(** [_from_dict] on a dictionary with the mandatory fields whose authors and
    videos decode. *)
Lemma from_dict_returns (fields cas : list (string * json)) (n : Z) (u : string)
  (vs ls ss : list json) (path : string) (σ : State) :
  dict_get "comment_authors" fields = Some (JDict cas) →
  dict_get "version" fields = Some (JInt n) →
  dict_get "url" fields = Some (JStr u) →
  dict_get "videos" fields = Some (JList vs) →
  dict_get "livestreams" fields = Some (JList ls) →
  dict_get "shorts" fields = Some (JList ss) →
  (∀ id head a, (id, head) ∈ cas →
     ∃ c, CommentAuthor_from_dict_head a id head = Ok c) →
  (∀ item a, item ∈ vs ++ ls ++ ss → ∃ v, Video_from_dict item a = Ok v) →
  ∃ σ',
    _from_dict Video_from_dict CommentAuthor_from_dict_head (JDict fields) path σ = Ok σ'
    ∧ Archive.comment_authors (archive σ') = ∅
    ∧ Archive.path (archive σ') = path
    ∧ Archive.version (archive σ') = n
    ∧ Archive.url (archive σ') = u
    ∧ Forall2 (λ item v', ∃ a, Video_from_dict item a = Ok v')
        vs (map (objs σ') (Archive.videos (archive σ')))
    ∧ Forall2 (λ item v', ∃ a, Video_from_dict item a = Ok v')
        ls (map (objs σ') (Archive.livestreams (archive σ')))
    ∧ Forall2 (λ item v', ∃ a, Video_from_dict item a = Ok v')
        ss (map (objs σ') (Archive.shorts (archive σ'))).
Proof.
  intros Hca Hn Hu Hvs Hls Hss Hauthor Hvideo.
  unfold _from_dict, getitem. rewrite Hca, Hn, Hu, Hvs, Hls, Hss.
  cbn [mbind result_bind iterate].
  destruct (decode_authors_ok cas (map fst cas) blank_archive) as [a1 ->]; [done..|].
  cbn [mbind result_bind].
  set (a2 := {| Archive.path := path; Archive.videos := [] |}).
  destruct (Forall2_decode_total a2 vs) as (vs' & Hd1).
  { intros item a Hin. apply Hvideo. apply elem_of_app. by left. }
  destruct (decode_videos_ok vs a2 (objs σ) (fresh σ) vs' Hd1) as (objs1 & -> & Hm1 & Ho1).
  cbn [mbind result_bind].
  set (a3 := {| Archive.path := path; Archive.livestreams := [] |}).
  destruct (Forall2_decode_total a3 ls) as (ls' & Hd2).
  { intros item a Hin. apply Hvideo. rewrite !elem_of_app. right. by left. }
  destruct (decode_videos_ok ls a3 objs1 (fresh σ + length vs)%nat ls' Hd2)
    as (objs2 & -> & Hm2 & Ho2).
  cbn [mbind result_bind].
  set (a4 := {| Archive.path := path; Archive.shorts := [] |}).
  destruct (Forall2_decode_total a4 ss) as (ss' & Hd3).
  { intros item a Hin. apply Hvideo. rewrite !elem_of_app. right. by right. }
  destruct (decode_videos_ok ss a4 objs2 (fresh σ + length vs + length ls)%nat ss' Hd3)
    as (objs3 & -> & Hm3 & Ho3).
  cbn [mbind result_bind].
  eexists. split; [reflexivity|]. cbn [archive objs Archive.comment_authors
    Archive.path Archive.version Archive.url Archive.videos Archive.livestreams
    Archive.shorts].
  assert (E1 : map objs3 (seq (fresh σ) (length vs)) = vs').
  { rewrite <-Hm1. apply map_ext_in. intros r Hr%in_seq. rewrite Ho3, Ho2 by lia. done. }
  assert (E2 : map objs3 (seq (fresh σ + length vs) (length ls)) = ls').
  { rewrite <-Hm2. apply map_ext_in. intros r Hr%in_seq. rewrite Ho3 by lia. done. }
  rewrite E1, E2, Hm3. split_and!; try done; by eapply Forall2_decoded_weaken.
Qed.

Lemma Forall2_same_video (objs : ref → Video.t) (videos : list ref) (vs' : list Video.t) :
  (∀ v a, ∃ v', Video_from_dict (Video_to_dict v) a = Ok v' ∧ same_video v v') →
  Forall2 (λ item v', ∃ a, Video_from_dict item a = Ok v')
    (map (λ video, Video_to_dict (objs video)) videos) vs' →
  Forall2 same_video (map objs videos) vs'.
Proof.
  intros Hround. revert vs'. induction videos as [|video videos IH]; intros vs' H.
  - apply Forall2_nil_inv_l in H as ->. constructor.
  - simpl in H. apply Forall2_cons_inv_l in H as (v' & vs'' & [a Hv'] & H & ->).
    simpl. constructor; [|by apply IH].
    destruct (Hround (objs video) a) as (v'' & Hv'' & Hsame). congruence.
Qed.


End CodecFacts.


(** ** Commit *)

Lemma append_inj (p a b : string) : p +:+ a = p +:+ b → a = b.
Proof. induction p as [|c p IH]; simpl; [done|]. intros [= H]. by apply IH. Qed.

Lemma join_inj (path a b : string) : join path a = join path b → a = b.
Proof. unfold join. intros H%append_inj. by injection H. Qed.

Section CommitFacts.
Variable Video_to_dict : Video.t → json.
Variable CommentAuthor_to_dict_head : CommentAuthor.t → json.
Variable json_dump : json → string.

Lemma files_make_dirs (paths : list string) (fs : FS) :
  files (foldl (λ (fs : FS) (path : string),
                  if exists_path fs path then fs else mkdir path fs) fs paths)
  = files fs.
Proof.
  revert fs. induction paths as [|p paths IH]; intros fs; [done|].
  simpl. rewrite IH. by destruct (exists_path fs p).
Qed.


End CommitFacts.


(** ** Curation over the three buckets *)

Section CurateFacts.
Context {World : Type} (downloaded : World → Video.t → bool).

Lemma curate_list_sublist (w : World) (objs : ref → Video.t) (videos : list ref)
  (maximum : option Z) :
  ∃ l, curate_list downloaded w objs videos maximum = Ok l
       ∧ l `sublist_of` videos
       ∧ Forall (λ video, downloaded w (objs video) = false) l
       ∧ (maximum = None → l = filter (λ video, downloaded w (objs video) = false) videos)
       ∧ (∀ m, maximum = Some m → (m ≤ 0)%Z → l = []).
Proof.
  destruct maximum as [m|].
  - eexists. split; [apply curate_list_some|]. split_and!.
    + etrans; [apply sublist_filter|apply sublist_take].
    + apply Forall_forall. by intros x [? _]%list_elem_of_filter.
    + done.
    + intros ? [= <-] Hm. by replace (Z.to_nat _) with 0%nat by lia.
  - eexists. split; [reflexivity|]. split_and!; [apply sublist_filter| |done|done].
    apply Forall_forall. by intros x [? _]%list_elem_of_filter.
Qed.

(** X1: [_curate] never raises; its list is made of a part of the videos,
    then a part of the livestreams, then a part of the shorts, each in the
    order of its bucket and without a downloaded video; a bucket without a
    maximum gives all its videos that are not downloaded, and a bucket
    with a maximum of zero or less gives none. *)
Theorem curate_buckets_in_order (w : World) (σ : State) (config : Config.t) :
  ∃ a b c,
    _curate downloaded w σ config = Ok (a ++ b ++ c)
    ∧ a `sublist_of` bucket Videos σ
    ∧ b `sublist_of` bucket Livestreams σ
    ∧ c `sublist_of` bucket Shorts σ
    ∧ Forall (λ video, downloaded w (objs σ video) = false) (a ++ b ++ c)
    ∧ (∀ bk, maximum_of config bk = None →
         match bk with Videos => a | Livestreams => b | Shorts => c end
         = filter (λ video, downloaded w (objs σ video) = false) (bucket bk σ))
    ∧ (∀ bk m, maximum_of config bk = Some m → (m ≤ 0)%Z →
         match bk with Videos => a | Livestreams => b | Shorts => c end = []).
Proof.
  unfold _curate.
  destruct (curate_list_sublist w (objs σ) (Archive.videos (archive σ))
              (Config.max_videos config)) as (a & -> & Sa & Ha & Na & Za).
  destruct (curate_list_sublist w (objs σ) (Archive.livestreams (archive σ))
              (Config.max_livestreams config)) as (b & -> & Sb & Hb & Nb & Zb).
  destruct (curate_list_sublist w (objs σ) (Archive.shorts (archive σ))
              (Config.max_shorts config)) as (c & -> & Sc & Hc & Nc & Zc).
  exists a, b, c. split_and!; try done.
  - by rewrite !Forall_app.
  - intros [] H; auto.
  - intros [] m H Hm; eauto.
Qed.

End CurateFacts.

(** ** Download passes that have nothing to do *)

Section IdleFacts.
Context {World : Type}.
Variable downloaded : World → Video.t → bool.
Variable video_url : Video.t → string.
Variable clock : World → Time.
Variable ydl_download : World → list string → World * option exn.
Variable unlink_parts : World → World * option exn.
Variable converter_run : World → World * option exn.
Variable dflt : Defaults.

Lemma curate_list_nil (w : World) (objs : ref → Video.t) (videos : list ref)
  (maximum : option Z) :
  (∀ r, r ∈ videos → downloaded w (objs r) = true)
  ∨ (∃ m, maximum = Some m ∧ (m ≤ 0)%Z) →
  curate_list downloaded w objs videos maximum = Ok [].
Proof.
  destruct (curate_list_sublist downloaded w objs videos maximum)
    as (l & -> & Hsub & Hall & _ & Hzero).
  intros [Hdone|(m & -> & Hm)]; [|by rewrite (Hzero m)].
  destruct l as [|r l]; [done|].
  apply Forall_cons in Hall as [Hr _].
  rewrite Hdone in Hr; [done|].
  eapply elem_of_sublist; [|exact Hsub]. left.
Qed.

(** X2: when every bucket either holds downloaded videos only or has a
    maximum of zero or less, [download] cleans the part files and stops
    after one pass: no download is requested, the converter is not run,
    and the archive and its videos are as before. *)
Theorem download_idle (config : Config.t) (w w0 : World) (σ : State) :
  unlink_parts w = (w0, None) →
  (∀ b, (∀ r, r ∈ bucket b σ → downloaded w0 (objs σ r) = true)
        ∨ (∃ m, maximum_of config b = Some m ∧ (m ≤ 0)%Z)) →
  download downloaded video_url clock ydl_download unlink_parts converter_run dflt
    config w σ
  = Some (w0, σ, Ok (),
          [{| at_index := 0; at_world := w0; at_state := σ;
              at_curated := []; at_result := Ok () |}]).
Proof.
  intros Hclean Hidle. unfold download. rewrite Hclean.
  change (range 5) with [0; 1; 2; 3; 4]%nat. cbn [download_loop].
  unfold _curate.
  rewrite (curate_list_nil w0 (objs σ) (Archive.videos (archive σ))
             (Config.max_videos config) (Hidle Videos)).
  rewrite (curate_list_nil w0 (objs σ) (Archive.livestreams (archive σ))
             (Config.max_livestreams config) (Hidle Livestreams)).
  rewrite (curate_list_nil w0 (objs σ) (Archive.shorts (archive σ))
             (Config.max_shorts config) (Hidle Shorts)).
  reflexivity.
Qed.

End IdleFacts.

(** An archive whose only video is downloaded. *)
Lemma download_idle_witness :
  let σ := sample_state [Video.new 0 (sample_entry "a" "A" 1)] [0%nat] [] [] in
  download sample_downloaded sample_url (λ _, 7) sample_failing_download
    (λ w, (w, None)) (λ w, (w, None)) sample_defaults sample_config ["a"] σ
  = Some (["a"], σ, Ok (),
          [{| at_index := 0; at_world := ["a"]; at_state := σ;
              at_curated := []; at_result := Ok () |}]).
Proof.
  intros σ. apply download_idle; [reflexivity|].
  intros b. left. intros r Hr.
  destruct b; simpl in Hr.
  - apply list_elem_of_singleton in Hr as ->. reflexivity.
  - by apply elem_of_nil in Hr.
  - by apply elem_of_nil in Hr.
Defined.

(** ** The inner loop of the download *)

Lemma requests_app (l k : list event) :
  requests (l ++ k) = (requests l + requests k)%nat.
Proof. unfold requests. by rewrite filter_app, length_app. Qed.

Lemma requests_cons (ev : event) (l : list event) :
  requests (ev :: l) = ((if is_request ev then 1 else 0) + requests l)%nat.
Proof.
  unfold requests. rewrite filter_cons.
  destruct (is_request ev); [by rewrite decide_True|by rewrite decide_False].
Qed.

Section LaunchFacts.
Context {World : Type}.
Variable downloaded : World → Video.t → bool.
Variable video_url : Video.t → string.
Variable clock : World → Time.
Variable ydl_download : World → list string → World * option exn.
Variable dflt : Defaults.

Lemma skip_video_out (w : World) (σ σ' : State) (videos : list ref)
  (reason : string) (warning : bool) (r : result (list ref * ref)) :
  _skip_video downloaded w σ videos reason warning = (σ', r) →
  ∃ events, out σ' = out σ ++ events ∧ requests events = 0%nat
            ∧ objs σ' = objs σ ∧ archive σ' = archive σ.
Proof.
  unfold _skip_video.
  destruct (first_undownloaded _ _ _ _ _) as [[ind v]|]; intros [= <- _].
  - by eexists [_].
  - exists []. by rewrite app_nil_r.
Qed.

Lemma dl_exception_handle_out (w : World) (σ σ' : State) (not_downloaded : list ref)
  (msg : string) (r : result (option (list ref))) :
  _dl_exception_handle downloaded clock dflt w σ not_downloaded msg = (σ', r) →
  ∃ events, out σ' = out σ ++ events ∧ requests events = 0%nat
            ∧ ∀ b, bucket b σ' = bucket b σ.
Proof.
  unfold _dl_exception_handle.
  destruct (_ || _).
  - destruct (_skip_video _ _ _ _ _ _) as [σ1 [[rest video]|e]] eqn:Hskip;
      apply skip_video_out in Hskip as (events & Hout & Hreq & _ & Harch).
    + destruct (bool_decide _); intros [= <- _]; exists events; split_and!; try done.
      * intros []; simpl; by rewrite Harch.
      * intros b. unfold bucket. by rewrite Harch.
    + intros [= <- _]. exists events. split_and!; try done.
      intros b. unfold bucket. by rewrite Harch.
  - destruct (str_in _ _).
    + destruct (_skip_video _ _ _ _ _ _) as [σ1 [[rest video]|e]] eqn:Hskip;
        apply skip_video_out in Hskip as (events & Hout & Hreq & _ & Harch);
        intros [= <- _]; exists events; split_and!; try done;
        intros b; unfold bucket; by rewrite Harch.
    + intros [= <- _]. exists []. by rewrite app_nil_r.
Qed.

■ ■ ■ ■

• [EXERCISE] Copy out the range of lines above starting at the line with "End CurateFacts." and ending at the line with "rewrite (curate_list_nil w0 (objs σ) (Archive.livestreams", exactly and including both.

• [WRITTEN SOLUTION]
End CurateFacts.

(** ** Download passes that have nothing to do *)

Section IdleFacts.
Context {World : Type}.
Variable downloaded : World → Video.t → bool.
Variable video_url : Video.t → string.
Variable clock : World → Time.
Variable ydl_download : World → list string → World * option exn.
Variable unlink_parts : World → World * option exn.
Variable converter_run : World → World * option exn.
Variable dflt : Defaults.

Lemma curate_list_nil (w : World) (objs : ref → Video.t) (videos : list ref)
  (maximum : option Z) :
  (∀ r, r ∈ videos → downloaded w (objs r) = true)
  ∨ (∃ m, maximum = Some m ∧ (m ≤ 0)%Z) →
  curate_list downloaded w objs videos maximum = Ok [].
Proof.
  destruct (curate_list_sublist downloaded w objs videos maximum)
    as (l & -> & Hsub & Hall & _ & Hzero).
  intros [Hdone|(m & -> & Hm)]; [|by rewrite (Hzero m)].
  destruct l as [|r l]; [done|].
  apply Forall_cons in Hall as [Hr _].
  rewrite Hdone in Hr; [done|].
  eapply elem_of_sublist; [|exact Hsub]. left.
Qed.

(** X2: when every bucket either holds downloaded videos only or has a
    maximum of zero or less, [download] cleans the part files and stops
    after one pass: no download is requested, the converter is not run,
    and the archive and its videos are as before. *)
Theorem download_idle (config : Config.t) (w w0 : World) (σ : State) :
  unlink_parts w = (w0, None) →
  (∀ b, (∀ r, r ∈ bucket b σ → downloaded w0 (objs σ r) = true)
        ∨ (∃ m, maximum_of config b = Some m ∧ (m ≤ 0)%Z)) →
  download downloaded video_url clock ydl_download unlink_parts converter_run dflt
    config w σ
  = Some (w0, σ, Ok (),
          [{| at_index := 0; at_world := w0; at_state := σ;
              at_curated := []; at_result := Ok () |}]).
Proof.
  intros Hclean Hidle. unfold download. rewrite Hclean.
  change (range 5) with [0; 1; 2; 3; 4]%nat. cbn [download_loop].
  unfold _curate.
  rewrite (curate_list_nil w0 (objs σ) (Archive.videos (archive σ))
             (Config.max_videos config) (Hidle Videos)).
  rewrite (curate_list_nil w0 (objs σ) (Archive.livestreams (archive σ))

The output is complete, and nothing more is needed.